Con il secondo motivo si denuncia la violazione e falsa applicazione degli artt 2043, 1226, 2056 c.c., nonchè la insufficiente e contraddittoria motivazione su punto decisivo della controversia, in relazione alla mancata liquidazione di tutte le componenti del danno e in particolare, del danno alla capacità lavorativa specifica, del danno fisiognomico e del danno morale.

La sentenza impugnata ha dato conto, con motivazione adeguata e puntuale, dei criteri seguiti per la liquidazione del danno nelle sue diverse componenti, sulla base delle conclusioni del C.T.U. e tenuto conto della specifica posizione personale della parte offesa, che lavora come infermiere.

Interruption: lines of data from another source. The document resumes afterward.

(** ** Exceptions and system calls *)

Section Ends.
Context {H : Type} `{PicDevice H} (fresh : nat -> buf) (irq_at isr_at : Z -> Z) (syscall_handler_asm page_fault_handler_asm : Z).
Context (idt_addr gdt_addr tss_addr : Z) (code_at : Z -> option stub) (call : Z -> Registers -> M (cpu H) unit) (invoke : kernel_function -> list Z -> M (cpu H) unit).
Context (Hfresh : length (fresh 128) = 128%nat).
Implicit Types c : cpu H.
Abbreviation ready := (cpu_ready irq_at isr_at syscall_handler_asm page_fault_handler_asm idt_addr gdt_addr tss_addr).
Abbreviation cpu_vector := (vector fresh invoke idt_addr gdt_addr code_at call).

(** What the panic screen says about an exception in the kernel: snprintf knows no %X, and
    of the address only the letters of the conversion are left. *)
Definition exception_text (n : Z) : buf :=
  if n =? 0 then lit_bytes "Kernel divide by zero at EIP=0x8X"
  else lit_bytes "Kernel exception: " ++ cstr (default [] (at_index exception_messages n)) ++ lit_bytes " (IRQ " ++ reverse (num_digits 12 n) ++ lit_bytes ") at EIP=0x8X".

Lemma message_ok format args t : snprintf_text format args = Some t -> (length t <= 127)%nat -> forallb (fun x => (0 <? x) && (x <? 256)) t = true ->
  exists m, snprintf (fresh 128) 128 format args = Some m /\ cstr (snd m) = t.
Proof using Hfresh.
  intros E Hl Hc. assert (Forall (fun x => 0 < x < 256) t) as Hok.
  { apply Forall_forall. intros x Hx%list_elem_of_In. rewrite forallb_forall in Hc. specialize (Hc x Hx). lia. }
  destruct (snprintf_spec (fresh 128) 128 format args t) as (rest & Es & _); [lia|done|by eapply Forall_impl; [exact Hok|unfold byte_ok; lia]|].
  eexists. split; [exact Es|]. cbn [snd]. rewrite take_ge by lia. by apply cstr_app.
Qed.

In particolare, per quanto riguarda il danno patrimoniale per invalidità permanente incidente sulla capacità lavorativa specificaci deve rammentare che tale invalidità non si riflette automaticamente sulla riduzione percentuale della capacità lavorativa specifica e, quindi, di guadagno, spettando al giudice del merito valutarne in concreto l’incidenza; ne consegue che, nel caso in cui la persona che abbia subito una lesione dell’integrità fisica già eserciti un’attività lavorativa danno da lucro cessante derivante dalla riduzione della capacità lavorativa in tanto è configurarle in quanto sussistano elementi per ritenere che, a causa dei postumi, il soggetto effettivamente ricaverà minori guadagni dal proprio lavoro, essendo ogni ulteriore o diverso pregiudizio risarcibile a titolo di danno non patrimoniale (Cass. 18 settembre 2007 n. 19357). La sentenza impugnata ha dato corretta applicazione di tale principio, escludendo la sussistenza di perdite patrimoniali ulteriori rispetto a quella derivante da riduzione della capacità lavorativa generica.

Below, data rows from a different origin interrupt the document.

(** ** The controller

    A command is a sequence of bytes, then the controller works for some milliseconds and
    raises the interrupt, then the results are read.  The tracks are found without a seek
    command, as with implied seeks.  What is not said here has no value ([None]). *)

Inductive phase := Command (l : buf) | Execution (left : Z) (l : buf) | Result (l : buf).
Record fdc := Mk_fdc {
  f_phase : phase; f_dor : Z; f_irq : bool; f_imr : Z;
  dma_masked : bool; dma_high : bool; dma_addr : Z; dma_count : Z; dma_page : Z; dma_mode : Z;
  f_mem : Z -> Z; f_disk : Z -> Z -> Z -> Z -> buf
}.
Definition with_phase (d : fdc) (p : phase) : fdc :=
  Mk_fdc p (f_dor d) (f_irq d) (f_imr d) (dma_masked d) (dma_high d) (dma_addr d) (dma_count d) (dma_page d) (dma_mode d) (f_mem d) (f_disk d).
Definition with_irq (d : fdc) (b : bool) : fdc :=
  Mk_fdc (f_phase d) (f_dor d) b (f_imr d) (dma_masked d) (dma_high d) (dma_addr d) (dma_count d) (dma_page d) (dma_mode d) (f_mem d) (f_disk d).
Definition with_channel (d : fdc) (masked high : bool) (addr count page mode : Z) : fdc :=
  Mk_fdc (f_phase d) (f_dor d) (f_irq d) (f_imr d) masked high addr count page mode (f_mem d) (f_disk d).
Definition with_fmem (d : fdc) (m : Z -> Z) : fdc :=
  Mk_fdc (f_phase d) (f_dor d) (f_irq d) (f_imr d) (dma_masked d) (dma_high d) (dma_addr d) (dma_count d) (dma_page d) (dma_mode d) m (f_disk d).
Definition with_dor (d : fdc) (v : Z) : fdc :=
  Mk_fdc (f_phase d) v (f_irq d) (f_imr d) (dma_masked d) (dma_high d) (dma_addr d) (dma_count d) (dma_page d) (dma_mode d) (f_mem d) (f_disk d).

(** The drive is selected, its motor runs, and interrupts and transfers are enabled. *)
Definition motor_runs (d : fdc) (drive : Z) : bool :=
  (f_dor d mod 4 =? drive) && Z.testbit (f_dor d) (4 + drive) && Z.testbit (f_dor d) 2 && Z.testbit (f_dor d) 3.

(** The transfer stays in its 64 KB page. *)
Definition dma_target (d : fdc) (k : Z) : Z := dma_page d * 65536 + (dma_addr d + k) mod 65536.
Definition dma_write (d : fdc) (l : buf) : Z -> Z := fun a =>
  let k := (a - dma_addr d) mod 65536 in
  if a / 65536 =? dma_page d then match l !! Z.to_nat k with Some v => v | None => f_mem d a end else f_mem d a.

(** The end of a read command. *)
Definition read_done (l : buf) (d : fdc) : option fdc :=
  match l with
  | [cmd; hd; c; h; r; n; _; _; _] =>
      let drive := hd mod 4 in
      if (cmd =? FDD_CMD_READ) && (n =? 2) && motor_runs d drive && negb (dma_masked d) && (dma_mode d =? 70) && (dma_count d =? 511) && (hd / 4 =? h) && (h <? 2) && (c <? 80) && (1 <=? r) && (r <=? 18)
      then Some (with_irq (with_phase (with_fmem d (dma_write d (f_disk d drive h c r))) (Result [hd; 0; 0; c; h; r + 1; 2])) true)
      else None
  | _ => None
  end.

Definition f_msr (d : fdc) : Z := match f_phase d with Command [] => 128 | Command _ => 144 | Execution _ _ => 16 | Result _ => 208 end.
Definition f_in (port : Z) (d : fdc) : option (Z * fdc) :=
  if port =? FDD_MSR then Some (f_msr d, d)
  else if port =? FDD_FIFO then match f_phase d with Result (x :: l) => Some (x, with_phase d (match l with [] => Command [] | _ => Result l end)) | _ => None end
  else None.
Definition f_out (exec_ms : Z) (port v : Z) (d : fdc) : option fdc :=
  if port =? FDD_FIFO then
    match f_phase d with
    | Command l =>
        let l' := l ++ [v] in
        if default 0 (l' !! 0%nat) =? FDD_CMD_READ then Some (with_phase d (if (length l' =? 9)%nat then Execution exec_ms l' else Command l')) else None
    | _ => None
    end
  else if port =? FDD_DOR then if Z.testbit (f_dor d) 2 && Z.testbit v 2 then Some (with_dor d v) else None
  else if port =? PIC1_COMMAND then Some d
  else if port =? DMA_CHANNEL_MASK then if v mod 4 =? 2 then Some (with_channel d (Z.testbit v 2) (dma_high d) (dma_addr d) (dma_count d) (dma_page d) (dma_mode d)) else None
  else if port =? DMA_CLEAR then Some (with_channel d (dma_masked d) false (dma_addr d) (dma_count d) (dma_page d) (dma_mode d))
  else if port =? DMA_ADDR_PORT then
    Some (with_channel d (dma_masked d) (negb (dma_high d)) (if dma_high d then dma_addr d mod 256 + 256 * v else dma_addr d / 256 * 256 + v) (dma_count d) (dma_page d) (dma_mode d))
  else if port =? DMA_COUNT_PORT then
    Some (with_channel d (dma_masked d) (negb (dma_high d)) (dma_addr d) (if dma_high d then dma_count d mod 256 + 256 * v else dma_count d / 256 * 256 + v) (dma_page d) (dma_mode d))
  else if port =? DMA_PAGE_PORT then Some (with_channel d (dma_masked d) (dma_high d) (dma_addr d) (dma_count d) v (dma_mode d))
  else if port =? DMA_MODE then if v mod 4 =? 2 then Some (with_channel d (dma_masked d) (dma_high d) (dma_addr d) (dma_count d) (dma_page d) v) else None
  else None.
Definition f_delay (ms : Z) (d : fdc) : option fdc :=
  match f_phase d with
  | Execution n l => if n <=? ms then read_done l d else Some (with_phase d (Execution (n - ms) l))
  | _ => Some d
  end.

Per il resto, le critiche mosse alla liquidazione delle altre componenti del danno riproducono le stesse doglianze già dedotte nei precedenti gradi, senza individuare specifiche carenze o lacune nelle argomentazioni poste a fondamento della sentenza impugnata. Il motivo risulta quindi generico e quindi inammissibile, in quanto privo di ogni attinenza con le motivazioni già trattate dai giudici del merito in ordine alla determinazione delle componenti del danno.

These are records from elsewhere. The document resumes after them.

(* ===== verification/Boot.v ===== *)
(** arch/x86/boot: the boot loader's information (multiboot_parser.c, mbheader.h).

    Physical memory is a function from addresses to bytes.  The structures of mbheader.h
    are packed, so their fields are reads at fixed offsets; pointers are 32-bit numbers.
    The state is what the parser changes: the characters it prints and the counter
    [total_memory].  The loops over entries and tags follow sizes in memory and take a
    fuel: one unit per entry is enough, and a size of zero has none. *)

From stdpp Require Import strings.
From S2P Require Import Prelude CString CStdlib CStdio Printf Effects Timer.

Record boot := { out : buf; total_memory : Z }.
Definition add_total (s : boot) (n : Z) : boot := {| out := out s; total_memory := u64 (total_memory s + n) |}.
Definition add_out (s : boot) (t : buf) : boot := {| out := out s ++ t; total_memory := total_memory s |}.

(** The bytes of a string literal of C, whose only escape here is the line feed. *)
Fixpoint c_literal (s : buf) : buf :=
  match s with
  | 92 :: 110 :: s => 10 :: c_literal s
  | c :: s => c :: c_literal s
  | [] => [0]
  end.

Definition say (format : string) (args : list va_word) : M boot unit :=
  t ← lift (printf (c_literal (lit_bytes format)) args); modify (fun s => add_out s t).

(** A 64-bit argument is two words. *)
Definition VLong (v : Z) : list va_word := [VInt (u32 v); VInt (u32 (Z.shiftr v 32))].

Section Parser.
Context (mem : Z -> Z).
#[local] Abbreviation mem32 := (mem32 mem).
#[local] Abbreviation mem64 := (mem64 mem).
Definition mem16 (addr : Z) : Z := le_get (mem_bytes mem addr 2).

(** The string at an address, with its terminator. *)
Fixpoint mem_str (fuel : nat) (addr : Z) : option buf :=
  match fuel with
  | O => None
  | S fuel' => if mem addr =? 0 then Some [0] else cons (mem addr) <$> mem_str fuel' (addr + 1)
  end.
Definition str_arg (fuel : nat) (addr : Z) : option va_word :=
  if addr =? 0 then Some (VStr None) else s ← mem_str fuel addr; Some (VStr (Some s)).

(** ** Multiboot 1 *)

Definition MULTIBOOT1_FLAG_MEM : Z := 1.
Definition MULTIBOOT1_FLAG_BOOT_DEVICE : Z := 2.
Definition MULTIBOOT1_FLAG_CMDLINE : Z := 4.
Definition MULTIBOOT1_FLAG_MODS : Z := 8.
Definition MULTIBOOT1_FLAG_MMAP : Z := 64.
Definition MULTIBOOT1_FLAG_BOOTLOADER : Z := 512.
Definition MULTIBOOT1_FLAG_APM : Z := 1024.
Definition MULTIBOOT1_FLAG_VBE : Z := 2048.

Il ricorso è quindi infondato e merita il rigetto. In considerazione della natura del credito azionato e della oggettiva controvertibilità della vicenda, che ha dato luogo a diverse soluzioni da parte dei giudici del merito, appare conforme a giustizia disporre la compensazione delle spese del presente giudizio di cassazione.

P.Q.M.

La Corte Suprema di Cassazione, Terza Sezione Civile, rigetta il ricorso; dichiara compensate le spese.

Così deciso in Roma, il 8 gennaio 2010.